- **YOUR OBJECTIVE**
Which lines in the listing below contain the word "constructor"? Copy each one.

START DATASET RECORDS

(** * Settlement and ledger posting of the personal-finance application

    A shallow embedding of [src/app.py]: the five SQLAlchemy models, the
    session operations the views use, the [before_request] hook and the
    views themselves, followed by the properties of the settlement engine.

    Modelling conventions.
    - A table is the list of its rows in insertion order.  Primary keys are
      Python integers ([Z]); a fresh key is one more than the largest key
      in the table (1 in an empty table).
    - A Python [float] is a binary64 value: [PrimFloat.float] with its IEEE
      operations.
    - The store is the default one, [sqlite:///financeiro.db].  It enforces
      no foreign key.  An integer bound to a statement must fit 64 bits
      (OverflowError otherwise).  A NaN is stored as NULL: a nullable
      REAL column then holds NULL, a NOT NULL one rejects the row
      (IntegrityError).  A table whose keys 1, 2, ... have reached the
      largest 64-bit integer takes no further row (OperationalError).
    - What a request reads from outside the program (random identifiers,
      the password hash salt, the current date, the login state) and the
      library functions whose text is not part of the program
      ([str.strip], [check_password_hash]) are explicit inputs, see [env].
    - A view that raises leaves the store as it was: the session is
      discarded without a commit. *)

From Stdlib Require Import Floats List String Ascii ZArith Bool Lia.
Import ListNotations.

Open Scope string_scope.
Open Scope Z_scope.

(** ** Data model *)

Module User.
Record t := mk {
  id : Z;
  username : string;
  password_hash : string
}.
End User.

Module Account.
Record t := mk {
  id : Z;
  uid : string;
  name : string;
  balance : float
}.
End Account.

Module Creditor.
Record t := mk {
  id : Z;
  uid : string;
  name : string;
  ctype : string
}.
End Creditor.

Module Transaction.
Record t := mk {
  id : Z;
  uid : string;
  account_id : Z;
  description : string;
  amount : float;
  tdate : string
}.
End Transaction.

Module PendingItem.
Record t := mk {
  id : Z;
  uid : string;
  kind : string;
  status : string;
  title : string;
  due_date : string;
  amount : float;
  account_id : Z;
  creditor_id : option Z;
  paid_amount : option float;
  diff_interest_or_discount : option float
}.
End PendingItem.

(** The database: one list of rows per model. *)
Record db := mkdb {
  users : list User.t;
  accounts : list Account.t;
  creditors : list Creditor.t;
  transactions : list Transaction.t;
  pending_items : list PendingItem.t
}.

Definition empty_db : db := mkdb [] [] [] [] [].

(** The values a request obtains from outside the program. *)
Record env := mkenv {
  admin_hash : string;   (* generate_password_hash("admin123") *)
  uuid_boot : string;    (* uuid.uuid4().hex drawn by the bootstrap *)
  uuid_view : string;    (* uuid.uuid4().hex drawn by the view *)
  today : string;        (* str(date.today()) *)
  check_password_hash : string -> string -> bool;  (* werkzeug's check *)
  str_strip : string -> string                     (* Python's str.strip *)
}.

(** ** Identifiers *)

Definition upper_ascii (c : ascii) : ascii :=
  let n := nat_of_ascii c in
  if ((97 <=? n) && (n <=? 122))%nat then ascii_of_nat (n - 32) else c.

Fixpoint upper (s : string) : string :=
  match s with
  | EmptyString => EmptyString
  | String c r => String (upper_ascii c) (upper r)
  end.

Definition gen_uid (prefix hex : string) : string :=
  prefix ++ "-" ++ upper (substring 0 10 hex).

Definition next_id (ids : list Z) : Z := 1 + fold_right Z.max 0 ids.

(** ** Forms and exceptions *)

(** A form field after [request.form[...]] and the conversion applied to it. *)
Inductive field (A : Type) : Type :=
| Given (a : A)      (* present, and the conversion succeeded *)
| Missing            (* the key is not in the form *)
| Malformed.         (* float() or int() rejected the text *)
Arguments Given {A} a.
Arguments Missing {A}.
Arguments Malformed {A}.

Inductive exn : Type :=
| BadRequestKeyError   (* request.form[k] on an absent key *)
| ValueError           (* float(...) or int(...) *)
| AttributeError       (* attribute access on None *)
| OverflowError        (* an integer that does not fit 64 bits *)
| IntegrityError       (* NULL, or NaN, for a NOT NULL column *)
| OperationalError.    (* the table has no key left *)

(** A small error monad for the part of a view that reads the form. *)
Definition attempt (A : Type) : Type := (exn + A)%type.
Definition ok {A} (a : A) : attempt A := inr a.
Definition throw {A} (e : exn) : attempt A := inl e.
Definition bind {A B} (m : attempt A) (k : A -> attempt B) : attempt B :=
  match m with
  | inl e => inl e
  | inr a => k a
  end.
Notation "x <- m ;; k" := (bind m (fun x => k))
  (at level 61, m at next level, right associativity).

(** [conv(request.form[k])] *)
Definition required {A} (f : field A) : attempt A :=
  match f with
  | Given a => ok a
  | Missing => throw BadRequestKeyError
  | Malformed => throw ValueError
  end.

(** [request.form.get(k) or None], then [int(v) if v else None] *)
Definition optional {A} (f : field A) : attempt (option A) :=
  match f with
  | Given a => ok (Some a)
  | Missing => ok None
  | Malformed => throw ValueError
  end.

(** ** Session operations *)

(** An INTEGER of the store: a signed 64-bit integer. *)
Definition int64 (i : Z) : bool := (- 2 ^ 63 <=? i) && (i <? 2 ^ 63).

(** What a nullable REAL column keeps of a float: NULL for a NaN. *)
Definition nullable (x : float) : option float :=
  if PrimFloat.is_nan x then None else Some x.

(** [db.session.get(Model, pk)]: the key is bound to the SELECT, then the
    row of that key, if any, is returned. *)
Definition session_get {A : Type} (key : A -> Z) (rows : list A) (pk : Z)
    : attempt (option A) :=
  if int64 pk then ok (find (fun r => key r =? pk) rows)
  else throw OverflowError.
Lemma C1_normalize_defaults_witness :
  exists row,
    applyDefaultsToRow
      (initialize (mkConfig [("status", JString "active")] []))
      (JObject [("id", JNumber 1); ("status", JNull)]) ["id"; "status"; "role"]
    = Ok row /\
    OMap.get row "id" = Some (JNumber 1) /\
    OMap.get row "status" = Some (JString "active") /\
    OMap.get row "role" = Some JNull.
Proof.
  destruct (C1_normalize_defaults
              (initialize (mkConfig [("status", JString "active")] []))
              [("id", JNumber 1); ("status", JNull)] ["id"; "status"; "role"])
    as [row [Hrow Hcols]].
  { intros c [<-|[<-|[<-|[]]]]; reflexivity. }
  exists row. split; [exact Hrow|].
  split; [|split].
  - apply (proj1 (Hcols "id" (or_introl eq_refl)) (JNumber 1) eq_refl).
    discriminate.
  - apply (proj1 (proj2 (Hcols "status" (or_intror (or_introl eq_refl)))
                        (or_intror eq_refl))
                 (JString "active") eq_refl).
    discriminate.
  - apply (proj2 (proj2 (Hcols "role" (or_intror (or_intror (or_introl eq_refl))))
                        (or_introl eq_refl))
                 (or_introl eq_refl)).
Defined.

(** C1, as stated, fails: with the default [status: "active"], the record
    [{status: null}] has the key, yet its normalized value is the default
    and not its own Null. *)
Lemma C1_null_wins_counterexample :
  ~ (forall (st : State) (fields : list (string * JSONValue))
            (cols : list string) (c : string) (v : JSONValue),
        In c cols -> OMap.get fields c = Some v ->
        exists row, applyDefaultsToRow st (JObject fields) cols = Ok row
                    /\ OMap.get row c = Some v).
Proof.
  intros H.
  destruct (H (initialize (mkConfig [("status", JString "active")] []))
              [("status", JNull)] ["status"] "status" JNull
              (or_introl eq_refl) eq_refl) as [row [Hrow Hget]].
  vm_compute in Hrow. injection Hrow as <-. vm_compute in Hget. discriminate.
Qed.

(** ** Reference resolver *)

(** C9, as amended.  Resolution looks a value up in the memo of array
    references before it looks for the table.  For an object-like value with
    no memoized reference whose resolved table name is not in the registry,
    the result is the text [null]; an object-like value that is memoized
    resolves to its memoized reference instead; and whenever the table is
    not in the registry, whatever the value, resolution returns a text and
    raises no error. *)
Theorem C9_unregistered_table_null :
  forall (st : State) (value : JSONValue) (context : string),
    OMap.get st.(tableRegistry) (resolveTableName st context) = None ->
    (isObjectLike value = true ->
     OMap.get st.(arrayReferenceCache) (stringify value) = None ->
     resolveReference st value context = Ok "null") /\
    (forall reference,
        isObjectLike value = true ->
        OMap.get st.(arrayReferenceCache) (stringify value) = Some reference ->
        resolveReference st value context = Ok reference) /\
    (exists text, resolveReference st value context = Ok text).
Proof.
  intros st value context Hreg. unfold resolveReference. split; [|split].
  - intros -> Hcache. simpl. now rewrite Hcache, Hreg.
  - intros reference -> Hcache. simpl. now rewrite Hcache.
  - destruct (isObjectLike value); simpl; [|eauto].
    destruct (OMap.get (arrayReferenceCache st) (stringify value)); [eauto|].
    rewrite Hreg. eauto.
Qed.

Lemma C9_unregistered_table_null_witness :
  resolveReference (initialize (mkConfig [] [])) (JObject [("id", JNumber 1)])
                   "manager" = Ok "null"
  /\ resolveReference memoizedListState (JArray [JNumber 1; JNumber 2])
                      "manager" = Ok "[1,2]"
  /\ exists text,
       resolveReference (initialize (mkConfig [] [])) (JObject [("id", JNumber 1)])
                        "manager" = Ok text.
Proof.
  destruct (C9_unregistered_table_null (initialize (mkConfig [] []))
              (JObject [("id", JNumber 1)]) "manager" eq_refl) as [H1 [_ H3]].
  destruct (C9_unregistered_table_null memoizedListState
              (JArray [JNumber 1; JNumber 2]) "manager" eq_refl) as [_ [H2 _]].
  split; [exact (H1 eq_refl eq_refl)|].
  split; [exact (H2 "[1,2]" eq_refl eq_refl) | exact H3].
Defined.

(** C9, as stated, fails: after the traversal of the root array [[1,2]] the
    table of its context is not registered, and the resolution of that
    array gives its memoized bracket literal, not [null]. *)
Lemma C9_memo_first_counterexample :
  ~ (forall (st : State) (value : JSONValue) (context : string),
        isObjectLike value = true ->
        OMap.get st.(tableRegistry) (resolveTableName st context) = None ->
        resolveReference st value context = Ok "null").
Proof.
  intros H.
  destruct stateAfterPrimitiveArray as [st| |] eqn:E; try discriminate E.
  specialize (H st (JArray [JNumber 1; JNumber 2]) "root" eq_refl).
  vm_compute in E. injection E as <-.
  specialize (H eq_refl). vm_compute in H. discriminate.
Qed.

(** ** Arrays rendered as bracket literals *)

Lemma extractColumnNames_none cmp (array : list JSONValue) :
  Forall contributesNoColumn array -> extractColumnNames cmp array = [].
Proof.
  intros H. unfold extractColumnNames.
  assert (Hfold : forall acc,
    fold_left (fun columnSet item =>
                 match item with
                 | JObject fields => fold_left setAdd (OMap.keys fields) columnSet
                 | _ => columnSet
                 end) array acc = acc).
  { induction H as [|item array Hitem _ IH]; intros acc; simpl; [reflexivity|].
    destruct item as [| | | | |[|? ?]]; simpl in *; try apply IH; contradiction. }
  now rewrite Hfold.
Qed.



(** *** Texts *)

Lemma append_nil_r (s : string) : s ++ EmptyString = s.
Proof. induction s as [|c s IH]; simpl; [reflexivity | now rewrite IH]. Qed.

Lemma append_assoc (a b c : string) : (a ++ b) ++ c = a ++ (b ++ c).
Proof. induction a as [|x a IH]; simpl; [reflexivity | now rewrite IH]. Qed.

Lemma join_cons sep x l :
  l <> [] -> JS.join sep (x :: l) = x ++ sep ++ JS.join sep l.
Proof. destruct l; [congruence | reflexivity]. Qed.

Lemma join_app sep l1 l2 :
  l1 <> [] -> l2 <> [] ->
  JS.join sep (l1 ++ l2) = JS.join sep l1 ++ sep ++ JS.join sep l2.
Proof.
  intros H1 H2. induction l1 as [|x l1 IH]; [congruence|].
  destruct l1 as [|y l1].
  - simpl app. now rewrite join_cons.
  - change ((x :: y :: l1) ++ l2)%list with (x :: ((y :: l1) ++ l2))%list.
    rewrite join_cons by discriminate. rewrite IH by discriminate.
    rewrite (join_cons sep x (y :: l1)) by discriminate.
    now rewrite !append_assoc.
Qed.

(** Joining the joins of non-empty lists is joining their concatenation. *)
Lemma join_flat_map {A} sep (f : A -> list string) l :
  Forall (fun x => f x <> []) l ->
  JS.join sep (map (fun x => JS.join sep (f x)) l) = JS.join sep (flat_map f l).
Proof.
  induction 1 as [|x l Hx Hl IH]; [reflexivity|].
  destruct l as [|y l].
  - simpl. now rewrite app_nil_r.
  - change (map (fun x => JS.join sep (f x)) (x :: y :: l))
      with (JS.join sep (f x) :: map (fun x => JS.join sep (f x)) (y :: l)).
    rewrite join_cons by discriminate. rewrite IH.
    change (flat_map f (x :: y :: l)) with (f x ++ flat_map f (y :: l))%list.
    rewrite join_app; [reflexivity | assumption |].
    inversion Hl as [|? ? Hy _]; subst. simpl.
    destruct (f y); [congruence | discriminate].
Qed.

(** *** Flattening *)

(** Induction on a value that reaches the values nested in its lists and
    records. *)
Lemma JSONValue_nested_ind (P : JSONValue -> Prop) :
  P JNull ->
  (forall b, P (JBool b)) ->
  (forall n, P (JNumber n)) ->
  (forall s, P (JString s)) ->
  (forall items, Forall P items -> P (JArray items)) ->
  (forall fields, Forall (fun p => P (snd p)) fields -> P (JObject fields)) ->
  forall v, P v.
Proof.
  intros HNull HBool HNumber HString HArray HObject.
  fix IH 1. intros [| b | n | s | items | fields].
  - exact HNull.
  - apply HBool.
  - apply HNumber.
  - apply HString.
  - apply HArray. induction items as [|x items IHitems]; constructor;
      [apply IH | exact IHitems].
  - apply HObject. induction fields as [|p fields IHfields]; constructor;
      [apply IH | exact IHfields].
Qed.

Lemma leafTexts_nonempty v : leafTexts v <> [].
Proof.
  induction v as [| | | |items IH|] using JSONValue_nested_ind;
    simpl; try discriminate.
  destruct items as [|x items]; [discriminate|].
  inversion IH as [|? ? IHx _]; subst. simpl.
  destruct (leafTexts x); [congruence | discriminate].
Qed.

(** [String(v)] on a list is the comma-separated list of its leaf texts:
    the nesting is lost at every depth, a Null leaves the empty text and a
    string is not quoted. *)
Lemma toStringJS_leafTexts items :
  toStringJS (JArray items) = JS.join "," (leafTexts (JArray items)).
Proof.
  assert (H : forall v,
             match v with JNull => EmptyString | _ => toStringJS v end
             = JS.join "," (leafTexts v)).
  { induction v as [| | | |l IH|] using JSONValue_nested_ind; try reflexivity.
    destruct l as [|x l]; [reflexivity|].
    cbn [toStringJS leafTexts].
    transitivity (JS.join "," (map (fun y => JS.join "," (leafTexts y)) (x :: l))).
    - f_equal. apply map_ext_in. intros y Hy.
      rewrite Forall_forall in IH. exact (IH y Hy).
    - apply join_flat_map. apply Forall_forall. intros y _.
      apply leafTexts_nonempty. }
  exact (H (JArray items)).
Qed.

(** The text that the code gives to an element of a bracket literal is the
    one that C5 amended states. *)
Lemma serializeElement_elementText item :
  serializeElement item = elementText item.
Proof.
  destruct item as [| | | |inner|]; try reflexivity.
  unfold serializeElement, elementText. do 3 f_equal.
  apply map_ext. intros x. destruct x as [| | | |deep|]; try reflexivity.
  exact (toStringJS_leafTexts deep).
Qed.




(** ** Sorting *)

Section SortFacts.
  Context {A : Type} (le : A -> A -> bool).

Lemma insert_perm x l : Permutation (JS.insert le x l) (x :: l).
Proof.
  induction l as [|y l IH]; simpl; [reflexivity|].
  destruct (le x y); [reflexivity|].
  rewrite IH. apply perm_swap.
Qed.

Lemma sort_perm l : Permutation (JS.sort le l) l.
Proof.
  induction l as [|x l IH]; simpl; [reflexivity|].
  rewrite insert_perm. now constructor.
Qed.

END DATASET RECORDS

- **ANSWER**
  - apply HArray. induction items as [|x items IHitems]; constructor;
  - apply HObject. induction fields as [|p fields IHfields]; constructor;
  rewrite insert_perm. now constructor.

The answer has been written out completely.